Roderick Fisher, ex-commander of the federal army and world-leading scientist. Those were his only assets, names, and titles.

He had not always been the man with a slash across his left eye, who lived as if in exile in a dysfunctional spaceship, now converted to a gigantic science laboratory where some of the wildest inventions, like the rat robot, had been created.

He had once been a real man, grinning unashamedly from ear to ear, crouching with arms spread for a little human to run into a warm embrace, planting his lips on the forehead of a beautiful woman who couldn't take both her eyes and hands off him. Until he joined the army.

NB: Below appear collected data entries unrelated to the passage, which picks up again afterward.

Lemma run_listSegments d : listSegments ev d = ([d], Ok (seg_names (entries DWal d)), d).
Proof.
  unfold listSegments, readDir, io_check, io_bind. rewrite (run_call ev Hflt). unfold entries. cbn.
  destruct (d_wal d); [done|]. cbn. enough (E : seg_names ∅ = []) by by rewrite E.
  apply seg_names_unique; [constructor..|]. intros x. split; [by intros ?%elem_of_nil|].
  intros (_&c&Hc). by rewrite lookup_empty in Hc.
Qed.
End control_reads.

Lemma recover_run ev binding id ver first l tail a d :
  (forall op name, e_flt ev op name = false) ->
  controls id ver a d -> bound binding id ver -> wal_holds id ver first l tail d -> torn_tail tail ->
  exists t rec d', recover ev binding d = (t, Ok rec, d')
    /\ wal_holds id ver first l [] d' /\ d_root d' = d_root d
    /\ rc_HighestDurableSequence rec = last_seq (log_frames l)
    /\ rc_AcknowledgedThrough rec = a
    /\ (rc_NextSequence rec, rc_Exhausted rec) = nextSequence (last_seq (log_frames l)) a
    /\ (l <> [] -> rc_SourceID rec = id /\ rc_FormatVersion rec = ver
         /\ rc_Outcome rec = (if bool_decide (tail = []) then OutcomeClean else OutcomeTruncatedTail)
         /\ rc_EmptyTrailingSegment rec =
            match last l with
            | Some (h, []) => Some (DWal, segmentFilename (sh_FirstSequence h))
            | _ => None
            end).
Proof.
  intros Hflt (Hid&Ha&Hi&Hk) Hb Hwal Ht. pose proof Hwal as (Hmin&Hch&Hn&Hf).
  pose proof (run_readIdentity ev Hflt id ver d Hid Hi) as Ei.
  assert (Ek := run_readAck ev Hflt a d Ha ltac:(tauto)).
  set (r1 := if bool_decide (file DRoot identityFilename d = None) then newRecovery else with_identity id ver newRecovery).
  assert (Hr1 : id_ready id ver r1 /\ rc_HighestDurableSequence r1 = 0 /\ rc_AcknowledgedThrough r1 = 0
    /\ rc_Outcome r1 = OutcomeClean /\ rc_EmptyTrailingSegment r1 = None).
  { unfold r1. destruct (bool_decide _); (split; [|done]); [by left|by right]. }
  set (r2 := if bool_decide (file DRoot ackFilename d = None) then r1 else with_ack a r1).
  assert (Hr2 : id_ready id ver r2 /\ rc_HighestDurableSequence r2 = 0 /\ rc_AcknowledgedThrough r2 = a
    /\ rc_Outcome r2 = OutcomeClean /\ rc_EmptyTrailingSegment r2 = None).
  { unfold r2. destruct Hk as [[Hk ->]|Hk]; rewrite Hk.
    - by rewrite bool_decide_eq_true_2.
    - rewrite bool_decide_eq_false_2 by done. destruct Hr1 as (?&?&_&?&?). by split_and!. }
  destruct (recover_segments_run ev l tail id ver first binding
    (negb (bool_decide (file DRoot identityFilename d = None)))
    (if bool_decide (file DRoot identityFilename d = None) then [] else id) r2 0 d Hflt Hmin Hch Hf Ht Hb (proj1 Hr2)
    ltac:(by left)) as (t&d'&E&Hent&Hroot).
  set (rec := recovered_log ev l tail r2) in *.
  assert (Hend : rc_HighestDurableSequence rec = last_seq (log_frames l) /\ rc_AcknowledgedThrough rec = a
    /\ (l <> [] -> rc_SourceID rec = id /\ rc_FormatVersion rec = ver
         /\ rc_Outcome rec = (if bool_decide (tail = []) then OutcomeClean else OutcomeTruncatedTail)
         /\ rc_EmptyTrailingSegment rec =
            match last l with
            | Some (h, []) => Some (DWal, segmentFilename (sh_FirstSequence h))
            | _ => None
            end)).
  { destruct Hr2 as (_&H1&H2&H3&H4). destruct (decide (l = [])) as [->|Hne]; [by split_and!|].
    pose proof (recovered_log_fields ev l tail r2 id ver first Hch Hne) as Hr. cbv zeta in Hr. fold rec in Hr.
    destruct Hr as (->&->&->&->&->&->). rewrite H1, H2, H3, H4. split_and!; done. }
  destruct Hend as (Hh&Hack&Hrest).
  exists (d :: d :: d :: t), (with_next (nextSequence (last_seq (log_frames l)) a) rec), d'.
  split; [|split_and!; try done; [by eapply wal_holds_cut|by destruct (nextSequence _ _)]].
  rewrite <-Hh, <-Hack. clear Hh Hack Hrest Hr1 Hr2 Hk Hi.
  unfold recover, io_bind at 1. rewrite Ei. cbv beta iota.
  assert (Eb : match (if bool_decide (file DRoot identityFilename d = None) then None else Some (id, ver)) with
    | Some (sourceID, formatVersion) =>
        match binding with
        | Some b =>
            if binding_differs b sourceID formatVersion
            then io_err (bindingMismatchError b sourceID formatVersion)
            else io_ret (with_identity sourceID formatVersion newRecovery)
        | None => io_ret (with_identity sourceID formatVersion newRecovery)
        end
    | None => io_ret newRecovery
    end = io_ret r1).
  { unfold r1. destruct (bool_decide _); [done|]. destruct Hb as [->| ->]; [done|].
    unfold binding_differs. cbn. by rewrite bool_decide_eq_true_2, Z.eqb_refl. }
  rewrite Eb. unfold io_ret at 1, io_bind at 1. unfold io_bind at 1. rewrite Ek. cbv beta iota.
  assert (Er : match (if bool_decide (file DRoot ackFilename d = None) then None else Some a) with
    | Some a => with_ack a r1 | None => r1 end = r2)
    by (unfold r2; by destruct (bool_decide (file DRoot ackFilename d = None))).
  rewrite Er. unfold io_bind at 1. rewrite (run_listSegments ev Hflt), Hn. cbv beta iota.
  unfold io_bind at 1.
  replace (bool_decide (is_Some (if bool_decide (file DRoot identityFilename d = None) then None else Some (id, ver))))
    with (negb (bool_decide (file DRoot identityFilename d = None))) by (by destruct (bool_decide (file DRoot identityFilename d = None))).
  replace (match (if bool_decide (file DRoot identityFilename d = None) then None else Some (id, ver)) with
    | Some (id, _) => id | None => [] end)
    with (if bool_decide (file DRoot identityFilename d = None) then [] else id) by (by destruct (bool_decide (file DRoot identityFilename d = None))).
  rewrite E. cbn [io_ret app]. by rewrite app_nil_r.
Qed.

(** ** The properties of recovery *)

(** Recovery of any log of one source, with any torn tail. It succeeds, reports the last
    durable sequence, the watermark and the sequence to allocate next, leaves exactly the valid
    frames in [wal/] (the torn tail cut) and the control files alone, and classifies the outcome and
    the trailing slot by what it found. *)
Theorem recover_result ev binding id ver first l tail a d :
  (forall op name, e_flt ev op name = false) ->
  controls id ver a d -> bound binding id ver -> wal_holds id ver first l tail d -> torn_tail tail ->
  exists t rec d', recover ev binding d = (t, Ok rec, d')
    /\ wal_holds id ver first l [] d' /\ d_root d' = d_root d
    /\ rc_HighestDurableSequence rec = last_seq (log_frames l)
    /\ rc_AcknowledgedThrough rec = a
    /\ (rc_NextSequence rec, rc_Exhausted rec) = nextSequence (last_seq (log_frames l)) a
    /\ (l <> [] -> rc_SourceID rec = id /\ rc_FormatVersion rec = ver
         /\ rc_Outcome rec = (if bool_decide (tail = []) then OutcomeClean else OutcomeTruncatedTail)
         /\ rc_EmptyTrailingSegment rec =
            match last l with
            | Some (h, []) => Some (DWal, segmentFilename (sh_FirstSequence h))
            | _ => None
            end).
Proof. apply recover_run. Qed.

(** C5: recovery destroys nothing. From any directory whatever (corrupt, foreign, torn), under any
    faults and at every crash point, the control files are as they were and so is every segment file
    except at most one, which lost only bytes after its last valid frame that are the beginning of a
    frame, and those bytes are already in a diagnostic file. *)
Theorem recover_preserves ev binding d0 :
  crash_triple (eq d0) (recover ev binding) (preserved d0) (fun _ => preserved d0) (preserved d0).
Proof. apply ct_recover. Qed.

“You don't have to go, Rode. We could just move somewhere far, you know. Start our lives in Cuba or a completely different continent like Asia…”

“There is no escaping this war Myrtle.” His blue eyes glistened with heroic passion. “This fight is my fight. If I chicken out now, so will a hundred more men.”

He wasn't incorrect, he had gotten a letter from the government to mobilize men, as a man of influence, to fight the war. Two days later, he got calls from various people; the men he knew, and the ones referred to him. The question on their lips was, “Will you lead us to war?”

It wasn't just because his father had served as a major general for 35 years before he died, it was also because he had taken on forty bandits alone with just self-made bombs when he was 20, receiving a national badge of honor for that act. Even then, he had refused to join the army because of Myrtle and Pauline.

“So, what happens to your daughter if you don't come back? What happens to me? To the Fisher name?”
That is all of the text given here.